If Daredevil’s first season is any indication, Marvel is taking advantage of Netflix’s premium cable-style programming standards to branch off in a rather less family-friendly direction. This new show has a gritty edge that’s closer to Game of Thrones than Thor. Daredevil may not have the deluxe budget of Thrones, but it has the same willingness to go to some dark places.

Dark being the operative word here, since Daredevil is both dimly lit and enormously violent. Which is fitting since Daredevil—a.k.a. lawyer Matt Murdock—is both blind and addicted to punishment. Gifted with special heightened senses after a car accident that took his eyesight, Murdock dons ninja gear at night and battles corruption and crime in his beloved Hell’s Kitchen neighborhood in New York City. His antagonist is the huge, bald, secretive real-estate magnet Wilson Fisk (known in the comics as The Kingpin).
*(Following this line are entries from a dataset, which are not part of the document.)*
(** * ImagCDF C library: a shallow embedding and its checked properties

    The development follows the three C sources of the library:
    imcdf_utils.c (enumeration helpers), imcdf_low_level.c (all calls to the
    CDF library, the TT2000 helpers) and imcdf.c (the ImagCDF read and write
    routines).

    Conventions of the embedding:
    - C [int], [long] and [long long] values are [Z]; where the C code can
      leave the range of the type the wrap-around is written out ([wrap64]).
      [long] is 64 bits wide (LP64, the platform of the Makefile's gcc).
    - C strings are [string]; a nullable [char *] is [option string].
      Fixed-size character buffers are not given a capacity: a string is
      stored whatever its length, and a capacity is stated next to the
      theorem that is about it.
    - [double] values are [spec_float] at binary64 precision.
    - the static variables of imcdf_low_level.c (the table of open CDF
      identifiers, its fill index and the last CDF status) are the state of a
      small state monad [M].
    - heap allocation always succeeds, except for a negative element count.
    - a function with an [int] return code and one output parameter returns
      an [option]: [Some v] for return code 0 with [v] stored through the
      pointer, [None] for return code -1. *)

From Stdlib Require Import ZArith String Ascii List Bool Lia.
From Stdlib Require Import Floats.SpecFloat.
From stdpp Require Import base option list strings gmap fin_maps pretty.

Local Open Scope string_scope.
Local Open Scope list_scope.
Local Open Scope Z_scope.

(** ** <ctype.h> and <strings.h> in the C locale *)

Module Ctype.

Definition code (c : ascii) : Z := Z.of_N (N_of_ascii c).

Definition of_code (z : Z) : ascii := ascii_of_N (Z.to_N z).

Definition isupper (c : ascii) : bool := (65 <=? code c) && (code c <=? 90).

Definition islower (c : ascii) : bool := (97 <=? code c) && (code c <=? 122).

Definition isdigit (c : ascii) : bool := (48 <=? code c) && (code c <=? 57).

(** space, and the controls \t \n \v \f \r *)
Definition isspace (c : ascii) : bool :=
  (code c =? 32) || ((9 <=? code c) && (code c <=? 13)).

Definition toupper (c : ascii) : ascii :=
  if islower c then of_code (code c - 32) else c.

Definition tolower (c : ascii) : ascii :=
  if isupper c then of_code (code c + 32) else c.

(** [*s] for a C string: the terminating NUL for the empty string. *)
Definition deref (s : string) : ascii :=
  match s with
  | EmptyString => zero
  | String c _ => c
  end.

Fixpoint strmap (f : ascii -> ascii) (s : string) : string :=
  match s with
  | EmptyString => EmptyString
  | String c r => String (f c) (strmap f r)
  end.

(** [strcasecmp]: the difference of the first pair of bytes that differ
    after [tolower], 0 when there is none. *)
Fixpoint strcasecmp (a b : string) : Z :=
  match a, b with
  | EmptyString, EmptyString => 0
  | EmptyString, String y _ => 0 - code (tolower y)
  | String x _, EmptyString => code (tolower x)
  | String x a', String y b' =>
      if code (tolower x) =? code (tolower y) then strcasecmp a' b'
      else code (tolower x) - code (tolower y)
  end.

End Ctype.

Import Ctype.

(** ** imcdf.h: enumerations and structures *)

Inductive IMCDFPubLevel :=
  IMCDF_PUBLEVEL_1 | IMCDF_PUBLEVEL_2 | IMCDF_PUBLEVEL_3 | IMCDF_PUBLEVEL_4.

Inductive IMCDFStandardLevel :=
  IMCDF_STANDLEVEL_FULL | IMCDF_STANDLEVEL_PARTIAL | IMCDF_STANDLEVEL_NONE.

Inductive IMCDFVariableType :=
  | IMCDF_VARTYPE_GEOMAGNETIC_FIELD_ELEMENT
  | IMCDF_VARTYPE_TEMPERATURE
  | IMCDF_VARTYPE_ERROR.

(** Modelled from the spec: the enumeration of sampling and coverage
    intervals used by [imcdf_make_filename]; the header that declares it is
    not among the sources.  The six names are the case labels of the
    function; [IMCDF_INT_OTHER] stands for every other value of the C
    enumeration, which the [default] labels receive. *)
Inductive IMCDFInterval :=
  | IMCDF_INT_ANNUAL
  | IMCDF_INT_MONTHLY
  | IMCDF_INT_DAILY
  | IMCDF_INT_HOURLY
  | IMCDF_INT_MINUTE
  | IMCDF_INT_SECOND
  | IMCDF_INT_OTHER.

#[global] Instance IMCDFVariableType_eq_dec : EqDecision IMCDFVariableType.
Proof. solve_decision. Defined.

Definition VECTOR_TIME_STAMPS_VAR_NAME : string := "GeomagneticVectorTimes".
Definition SCALAR_TIME_STAMPS_VAR_NAME : string := "GeomagneticScalarTimes".

(** [sprintf (buf, TEMPERATURE_TIME_STAMPS_VAR_NAME_BASE, s)], the format
    being "Temperature%sTimes". *)
Definition TEMPERATURE_TIME_STAMPS_VAR_NAME_BASE (s : string) : string :=
  "Temperature" +:+ s +:+ "Times".

(** ** imcdf.c: classification of element codes *)

Definition imcdf_is_vector_gm_data (var_type : IMCDFVariableType) (elem_rec : string) : Z :=
  if decide (var_type <> IMCDF_VARTYPE_GEOMAGNETIC_FIELD_ELEMENT) then 0
  else
    match toupper (deref elem_rec) with
    | "X" | "Y" | "Z" | "H" | "D" | "E" | "V" | "I" | "F" => 1
    | _ => 0
    end%char.

Definition imcdf_is_scalar_gm_data (var_type : IMCDFVariableType) (elem_rec : string) : Z :=
  if decide (var_type <> IMCDF_VARTYPE_GEOMAGNETIC_FIELD_ELEMENT) then 0
  else
    match toupper (deref elem_rec) with
    | "S" | "G" => 1
    | _ => 0
    end%char.

(** The static tables of the data model. *)
Definition vector_codes : list ascii :=
  ["X"; "Y"; "Z"; "H"; "D"; "E"; "V"; "I"; "F"]%char.

Definition scalar_codes : list ascii := ["S"; "G"]%char.

Definition one_char (c : ascii) : string := String c EmptyString.

(** ** C [double] arithmetic and <stdlib.h> [strtod] *)

Module Double.

Definition prec : Z := 53.
Definition emax : Z := 1024.

Definition double : Type := spec_float.

Definition mul : double -> double -> double := SFmul prec emax.
Definition add : double -> double -> double := SFadd prec emax.
Definition div : double -> double -> double := SFdiv prec emax.
Definition opp : double -> double := SFopp.

(** The double nearest to [m * 2^e] (ties to even). *)
Definition of_scaled (m e : Z) : double := binary_normalize prec emax m e false.

(** Conversion of an integer to [double]. *)
Definition of_Z (z : Z) : double := of_scaled z 0.

Definition ten : double := of_Z 10.
Definition half : double := of_scaled 1 (-1).

Definition INT_MIN : Z := - 2 ^ 31.
Definition INT_MAX : Z := 2 ^ 31 - 1.
Lemma misconfiguration_is_not_fatal_witness :
  let options := {| MEMORY_WARNING_MAX_SIZE := Num (of_Z 5000);
                    MEMORY_ERROR_MAX_SIZE := Undefined;
                    BUNDLE_ROOT_FOLDER_PATH := None;
                    BUNDLE_MAX_SIZE := Undefined;
                    NODE_MODULES_MAX_SIZE := Undefined;
                    NB_NODE_MODULES_MAX := Num (of_Z 10);
                    INTERVAL_CHECK_MEMORY := Undefined;
                    LOG := None |} in
  let w := boot 0 "/app" None in
  published (emitted (monitoring options) w) = [Error] /\
  exit_code (monitoring options w).2 = None /\
  intervals (monitoring options w).2 !! O = Some (monitor_of options O).
Proof.
  intros options w.
  destruct (misconfiguration_is_not_fatal options w eq_refl) as (_ & -> & H & _ & _ & ->).
  repeat split.
Defined.

(* ===================================================================== *)
(** ** Ticks of the monitor *)
(* ===================================================================== *)

Lemma running_max_recorded r memUsage w i :
  heap w !! r = Some i ->
  running_max r (recorded r memUsage w) = Some (memUsage, clock w).
Proof.
  intros Hi. unfold running_max, recorded. simpl.
  by rewrite !lookup_alter_eq, Hi.
Qed.

Lemma running_max_recorded_ne r r' memUsage w :
  r <> r' -> running_max r' (recorded r memUsage w) = running_max r' w.
Proof.
  intros Hne. unfold running_max, recorded. simpl.
  by rewrite !lookup_alter_ne.
Qed.

(** A tick that does not take the fatal path. *)
Lemma interval_fires_running h c t r w i :
  exit_code w = None ->
  intervals w !! h = Some c ->
  heap w !! c_infos c = Some i ->
  let memUsage := toMB r in
  gt (Num memUsage) (c_MEMORY_ERROR_MAX_SIZE c) = false ->
  interval_fires h t r w
  = Some (let w0 := with_inputs w t r in
          let w1 := if gt (Num memUsage) (c_MEMORY_WARNING_MAX_SIZE c)
                    then warned memUsage (c_MEMORY_WARNING_MAX_SIZE c) w0 else w0 in
          if gt (Num memUsage) (Num (tmpMaxMemoryConsumption i))
          then recorded (c_infos c) memUsage w1 else w1).
Proof.
  intros Ha Hh Hi memUsage Hf. unfold interval_fires, alive.
  rewrite Ha, Hh. simpl. f_equal.
  by rewrite (interval_callback_running c (with_inputs w t r) i).
Qed.

(** A tick that takes the fatal path. *)
Lemma interval_fires_fatal h c t r w :
  exit_code w = None ->
  intervals w !! h = Some c ->
  let memUsage := toMB r in
  let limit := c_MEMORY_ERROR_MAX_SIZE c in
  gt (Num memUsage) limit = true ->
  interval_fires h t r w
  = Some (with_exit
            (with_out (with_inputs w t r)
               (out w ++ reported w Error c_error red
                           (ERROR_MEMORY_CONSUMPTION_at t memUsage limit)
                      ++ [process_exit 1])) 1).
Proof.
  intros Ha Hh memUsage limit Hf. unfold interval_fires, alive.
  rewrite Ha, Hh. simpl. f_equal.
  by rewrite (interval_callback_fatal c (with_inputs w t r)).
Qed.

Lemma interval_fires_Some h t r w w' :
  interval_fires h t r w = Some w' ->
  exit_code w = None /\ exists c, intervals w !! h = Some c.
Proof.
  unfold interval_fires, alive. case_bool_decide; [|done].
  destruct (intervals w !! h) as [c|]; [|done]. eauto.
Qed.

(* ===================================================================== *)
(** ** Completion of the build *)
(* ===================================================================== *)

Lemma finalCallback_spec p w i :
  heap w !! p_infos p = Some i ->
  finalCallback p w
  = (Some tt,
     with_out
       (with_intervals w
          (match interval i with
           | Some h => delete h (intervals w)
           | None => intervals w
           end) (fresh_handle w))
       (out w
        ++ [clear_interval (interval i)]
        ++ reported w Info c_log green
             (MEMORY_CONSUMPTION_TXT (tmpMaxMemoryConsumption i)
                                     (dateMaxMemoryConsumption i))
        ++ [fastFolderSize (p_BUNDLE_ROOT_FOLDER_PATH p);
            fastFolderSize "./node_modules"])).
Proof.
  intros Hi.
  unfold finalCallback, bind, deref, clearInterval, subject_next_, infoLog,
    colorizedLog, emit, reported, logged.
  rewrite Hi. simpl. rewrite Hi. simpl.
  destruct (env_truthy _); simpl; f_equal; apply world_eq; simpl; try done;
    by rewrite <- !app_assoc.
Qed.
Lemma loadEntry_names (urlList : list string) :
  forall (i : Z) (w : config.WebhookConfig),
    w ∈ omap (loadEntry ParseDuration env) (entriesFrom i urlList) ->
    exists j, i <= j /\ config.Name w = webhookName j.
Proof.
  induction urlList as [| url rest IH]; intros i w; simpl.
  - intros Hin. inversion Hin.
  - unfold loadEntry at 1. simpl. case_decide.
    + intros Hin. apply IH in Hin as (j & Hj & Hn). exists j. split; [lia | exact Hn].
    + intros Hin. apply elem_of_cons in Hin as [-> | Hin].
      * exists i. split; [lia | reflexivity].
      * apply IH in Hin as (j & Hj & Hn). exists j. split; [lia | exact Hn].
Qed.

Lemma loadEntry_names_NoDup (urlList : list string) :
  forall i : Z,
    NoDup (config.Name
           <$> omap (loadEntry ParseDuration env) (entriesFrom i urlList)).
Proof.
  induction urlList as [| url rest IH]; intros i; simpl; [constructor |].
  unfold loadEntry at 1. simpl. case_decide; [apply IH |].
  simpl. constructor; [| apply IH].
  intros Hin. apply list_elem_of_fmap in Hin as (w & Hname & Hin).
  apply loadEntry_names in Hin as (j & Hj & Hn).
  rewrite Hn in Hname. change (webhookName i = webhookName j) in Hname.
  apply webhookName_inj in Hname. lia.
Qed.

(** X12: the addresses of the loaded webhooks are the entries of
    WEBHOOK_URLS between the commas, trimmed of white space, without the
    blank ones, in their order. *)
Theorem loaded_urls_are_the_nonblank_entries (cfg : config.Config) :
  config.Load ParseDuration env = Ok cfg ->
  config.URL <$> config.Webhooks cfg
  = filter (fun url => url <> "")
           (strings.TrimSpace
            <$> strings.Split (os.Getenv env "WEBHOOK_URLS") ",").
Proof.
  intros Hload. rewrite (Load_webhooks cfg Hload). apply loadEntry_urls.
Qed.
That superhero stories have always had a sneaky, fascistic undertone has long been noted.  But there’s something else going on here other than just the vicarious thrill of vigilante justice.  Daredevil represents the latest step in a gradual loosening of restrictions on TV violence. And, along with its cohort of similarly brutal programs like Game of Thrones, it represents a vision of the role of violence in civil society that’s less power-fantasy and more of a through-a-glass-darkly take on the moral authority of political institutions.

A Gory Affair

Take away Murdock’s special radar-sense baloney and his real super power is just being unusually resilient when it comes to getting the crap beaten out of him. The show’s action scenes, of which there are many, mostly take the form of knock-down, drag-out brawls in which Murdock takes on a succession of Fisk’s henchmen and associates, all of whom seem to have had martials arts training.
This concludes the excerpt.